If you filed Form 1040A, your 2009 total tax is the amount on line 37 reduced by any refundable credits on lines 40, 41a, 42, and 43.
If you filed Form 1040EZ, your 2009 total tax is the amount on line 11 reduced by the amount on lines 8 and 9a.

Total Estimated Tax Payments Needed—Line 16a(p22)


Total Estimated Tax Payments Needed - Line 16a

Use lines 15 and 16a to figure the total estimated tax you may be required to pay for 2010. Subtract your expected withholding from your required annual payment (line 14c). You usually must pay this difference in four equal installments.
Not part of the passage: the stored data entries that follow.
(** ** Lists *)

(** Modelled from the spec: list.h is not part of the sources; edge lists are
    insertion-ordered, so [_add] appends at the tail, and [_lpush] pushes at the
    head. *)
Definition edge_list_add (l : list edge_t) (e : edge_t) : list edge_t := l ++ [e].
Definition vertex_list_add (l : vertex_list_t) (v : vertex_id) : vertex_list_t := l ++ [v].
Definition vertex_list_lpush (l : vertex_list_t) (v : vertex_id) : vertex_list_t := v :: l.
Definition vertex_list_find_eq (l : vertex_list_t) (v : vertex_id) : bool :=
  bool_decide (v ∈ l).
Definition vertex_list_size (l : vertex_list_t) : nat := length l.
Definition vertex_list_empty (l : vertex_list_t) : bool :=
  match l with [] => true | _ => false end.

(** ** Edges *)

Definition vtx_edge_add (g : graph_t) (v to_ : vertex_id) : graph_t :=
  let g1 :=
    store (fun x => set_dependencies (edge_list_add (dependencies x) (edge_new v to_)) x) v g in
  store (fun x => set_dependents (edge_list_add (dependents x) (edge_new to_ v)) x) to_ g1.

(** ** Reachability *)

(** The three things a call of vtx_is_reachable_internal hands back: its
    return value ("continue?"), and the lists [seen] and [pathTo] it updated
    through the pointers. *)
Abbreviation reach_t := (bool * vertex_list_t * vertex_list_t)%type (only parsing).

(** The [list_foreach] over the dependencies, with its [break]. *)
Fixpoint reach_edges (rec : vertex_id -> vertex_list_t -> vertex_list_t -> result reach_t)
    (es : list edge_t) (seen pathTo : vertex_list_t) : result reach_t :=
  match es with
  | [] => Ok (true, seen, pathTo)
  | e :: es' =>
      do r <- rec (to e) seen pathTo;
      match r with
      | (cont, seen', pathTo') =>
          if cont then reach_edges rec es' seen' pathTo'
          else Ok (false, seen', pathTo')
      end
  end.

Fixpoint vtx_is_reachable_internal (fuel : nat) (g : graph_t) (v to_ : vertex_id)
    (seen pathTo : vertex_list_t) : result reach_t :=
  match fuel with
  | O => OutOfFuel
  | S n =>
      if vertex_list_find_eq seen v then Ok (false, seen, pathTo)
      else
        let seen := vertex_list_add seen v in
        if decide (dg_type (vtx g v) = kS16ExcludeAll) then Ok (false, seen, pathTo)
        else if decide (v = to_) then Ok (false, seen, vertex_list_lpush pathTo v)
        else
          do r <- reach_edges (fun w s p => vtx_is_reachable_internal n g w to_ s p)
                              (dependencies (vtx g v)) seen pathTo;
          match r with
          | (cont, seen', pathTo') =>
              let pathTo'' :=
                if decide (vertex_list_size pathTo' = 0%nat) then pathTo'
                else vertex_list_lpush pathTo' v in
              Ok (cont, seen', pathTo'')
          end
  end.

(** Returns true if a vertex is reachable from another.  The C recursion
    never nests deeper than the number of vertices plus one, because every
    call that recurses has first put a new vertex on [seen]
    (see [vtx_is_reachable_internal_total]). *)
Definition vtx_is_reachable (g : graph_t) (from_ to_ : vertex_id) (pathTo : vertex_list_t)
    : result (bool * vertex_list_t) :=
  do r <- vtx_is_reachable_internal (S (length g)) g from_ to_ [] pathTo;
  match r with
  | (_, _, pathTo') => Ok (negb (vertex_list_empty pathTo'), pathTo')
  end.

(** Adds a dependency to the given vertex, checking if it is cyclic.
    Yields the C return value, the heap and [pathTo]. *)
Definition vtx_dependency_add (g : graph_t) (v to_ : vertex_id) (pathTo : vertex_list_t)
    : result (Z * graph_t * vertex_list_t) :=
  do r <- vtx_is_reachable g to_ v pathTo;
  match r with
  | (true, pathTo') => Ok (1, g, pathTo')
  | (false, pathTo') => Ok (0, vtx_edge_add g v to_, pathTo')
  end.

(** Reachability as the spec words it: [w] can be reached from [v] through
    dependency edges. *)
Inductive can_reach (g : graph_t) : vertex_id -> vertex_id -> Prop :=
  | can_reach_here (v : vertex_id) : can_reach g v v
  | can_reach_edge (v : vertex_id) (e : edge_t) (w : vertex_id) :
      e ∈ dependencies (vtx g v) -> can_reach g (to e) w -> can_reach g v w.

(** [dep_path g v w p]: [p] lists the vertices of a chain of dependency edges
    that leads from [v] to [w] and passes no kS16ExcludeAll vertex. *)
Inductive dep_path (g : graph_t) : vertex_id -> vertex_id -> vertex_list_t -> Prop :=
  | dep_path_here (v : vertex_id) :
      dg_type (vtx g v) <> kS16ExcludeAll -> dep_path g v v [v]
  | dep_path_edge (v : vertex_id) (e : edge_t) (w : vertex_id) (p : vertex_list_t) :
      dg_type (vtx g v) <> kS16ExcludeAll ->
      e ∈ dependencies (vtx g v) -> dep_path g (to e) w p -> dep_path g v w (v :: p).

(** Acyclicity, as a rank that drops along every dependency edge
    (respectively along every dependent edge). *)
Definition deps_ranked (g : graph_t) (rk : vertex_id -> nat) : Prop :=
  forall v e, e ∈ dependencies (vtx g v) -> (rk (to e) < rk v)%nat.

Definition dpts_ranked (g : graph_t) (rk : vertex_id -> nat) : Prop :=
  forall v e, e ∈ dependents (vtx g v) -> (rk (to e) < rk v)%nat.

(** ** Notes *)

(** The functions below only ever append to the global queue [notes]; each
    yields the notes it appends, in the order it appends them. *)

Definition vtx_online (g : graph_t) (v : vertex_id) (reason : Z) : s16note_list_t :=
  [s16note_new (N_STATE_CHANGE SC_ONLINE) (path (vtx g v)) reason].

Definition vtx_offline (g : graph_t) (v : vertex_id) (reason : Z) : s16note_list_t :=
  [s16note_new (N_STATE_CHANGE SC_OFFLINE) (path (vtx g v)) reason].

Definition vtx_enable (g : graph_t) (v : vertex_id) : s16note_list_t :=
  [s16note_new (N_STATE_CHANGE SC_OFFLINE) (path (vtx g v))
               (restart_on_val kS16RestartOnRestart)].

Definition vtx_disable (g : graph_t) (v : vertex_id) (reason : Z) : s16note_list_t :=
  [s16note_new (N_STATE_CHANGE SC_DISABLED) (path (vtx g v)) reason].

(** [LL_each (&l, it) fun (it->val->to, extra)]. *)
Fixpoint edges_do (fun_ : vertex_id -> result s16note_list_t) (es : list edge_t)
    : result s16note_list_t :=
  match es with
  | [] => Ok []
  | e :: es' =>
      do a <- fun_ (to e);
      do b <- edges_do fun_ es';
      Ok (a ++ b)
  end.

Definition vtx_dependencies_do (g : graph_t) (v : vertex_id)
    (fun_ : vertex_id -> result s16note_list_t) : result s16note_list_t :=
  edges_do fun_ (dependencies (vtx g v)).

Definition vtx_dependents_do (g : graph_t) (v : vertex_id)
    (fun_ : vertex_id -> result s16note_list_t) : result s16note_list_t :=
  edges_do fun_ (dependents (vtx g v)).

Definition vtx_is_running (g : graph_t) (v : vertex_id) : bool :=
  bool_decide (state (vtx g v) = kS16StateOnline)
  || bool_decide (state (vtx g v) = kS16StateDegraded).

(** ** Satisfiability logic *)

Inductive satisfied_t : Type := SATISFIED | UNSATISFIED | UNSATISFIABLE.

#[global] Instance satisfied_eq_dec : EqDecision satisfied_t.
Proof. solve_decision. Defined.

(** The enumerators' values. *)
Definition satisfied_val (s : satisfied_t) : Z :=
  match s with
  | SATISFIED => 0
  | UNSATISFIED => 1
  | UNSATISFIABLE => 2
  end.

(** Conversion of an integer to C99 [bool] ([_Bool], stdbool.h): any value
    other than 0 becomes 1. *)
Definition bool_of_int (z : Z) : bool := negb (z =? 0).

(** Conversion of a [bool] (0 or 1) to [satisfied_t], as at a [return]. *)
Definition satisfied_of_bool (b : bool) : satisfied_t :=
  if b then UNSATISFIED else SATISFIED.

(** The statement
    [if (esat != SATISFIED) sat = (sat == UNSATISFIABLE) ? UNSATISFIABLE : esat;] *)
Definition sat_fold (sat esat : satisfied_t) : satisfied_t :=
  if decide (esat <> SATISFIED)
  then (if decide (sat = UNSATISFIABLE) then UNSATISFIABLE else esat)
  else sat.

(** A loop whose body is that statement, [sat_of] computing [esat]. *)
Fixpoint sat_fold_edges (sat_of : vertex_id -> result satisfied_t) (es : list edge_t)
    (sat : satisfied_t) : result satisfied_t :=
  match es with
  | [] => Ok sat
  | e :: es' =>
      do esat <- sat_of (to e);
      sat_fold_edges sat_of es' (sat_fold sat esat)
  end.

(** The loop of the kS16RequireAny case; [sat] is declared [bool] there. *)
Fixpoint require_any_loop (sat_of : vertex_id -> result satisfied_t) (es : list edge_t)
    (sat : bool) : result satisfied_t :=
  match es with
  | [] => Ok (satisfied_of_bool sat)
  | e :: es' =>
      do esat <- sat_of (to e);
      if decide (esat = SATISFIED) then Ok SATISFIED
      else require_any_loop sat_of es'
             (if decide (esat = UNSATISFIED) then bool_of_int (satisfied_val esat) else sat)
  end.

Section Asserts.

(** Whether the program was compiled with NDEBUG, i.e. with [assert] a no-op. *)
Variable NDEBUG : bool.

Definition assert (c : bool) : result unit :=
  if NDEBUG || c then Ok tt else Abort.

Definition vtx_inst_satisfies_exclusion (g : graph_t) (v : vertex_id) : result satisfied_t :=
  do _ <- assert (bool_decide (type (vtx g v) = V_INST));
  if negb (is_setup (vtx g v)) then Ok SATISFIED
  else
    match state (vtx g v) with
    | kS16StateUninitialised | kS16StateOffline => Ok UNSATISFIED
    | kS16StateMaintenance | kS16StateDisabled => Ok SATISFIED
    | kS16StateOnline | kS16StateDegraded =>
        Ok (if is_enabled (vtx g v) then UNSATISFIABLE else UNSATISFIED)
    end.

(** The loops of the kS16OptionalAll and kS16ExcludeAll cases. *)
Fixpoint optional_all_loop (opt_of : vertex_id -> result satisfied_t) (g : graph_t)
    (es : list edge_t) (sat : satisfied_t) : result satisfied_t :=
  match es with
  | [] => Ok sat
  | e :: es' =>
      let dv := to e in
      do _ <- assert (negb (bool_decide (type (vtx g dv) = V_DEPGROUP)));
      do sat1 <-
        (if decide (type (vtx g dv) = V_INST)
         then do esat <- opt_of dv; Ok (sat_fold sat esat)
         else Ok sat);
      do sat2 <-
        (if decide (type (vtx g dv) = V_SVC)
         then sat_fold_edges opt_of (dependencies (vtx g dv)) sat1
         else Ok sat1);
      optional_all_loop opt_of g es' sat2
  end.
See When To Pay Estimated Tax and How To Figure Each Payment on this page.
You do not have to pay estimated tax if:
  • Line 14c minus line 15 is zero or less, or
  • Line 13c minus line 15 is less than $1,000.

Withholding—line 15.(p22)


Your expected withholding for 2010 (line 15) includes the income tax you expect to be withheld from all sources (wages, pensions and annuities, etc.). It also includes excess social security and railroad retirement tax you expect to be withheld from your wages.
For this purpose, you will have excess social security or tier 1 railroad retirement tax withholding for 2010 only if your wages from two or more employers are more than $106,800. See Excess Social Security or Railroad Retirement Tax Withholding in chapter 3.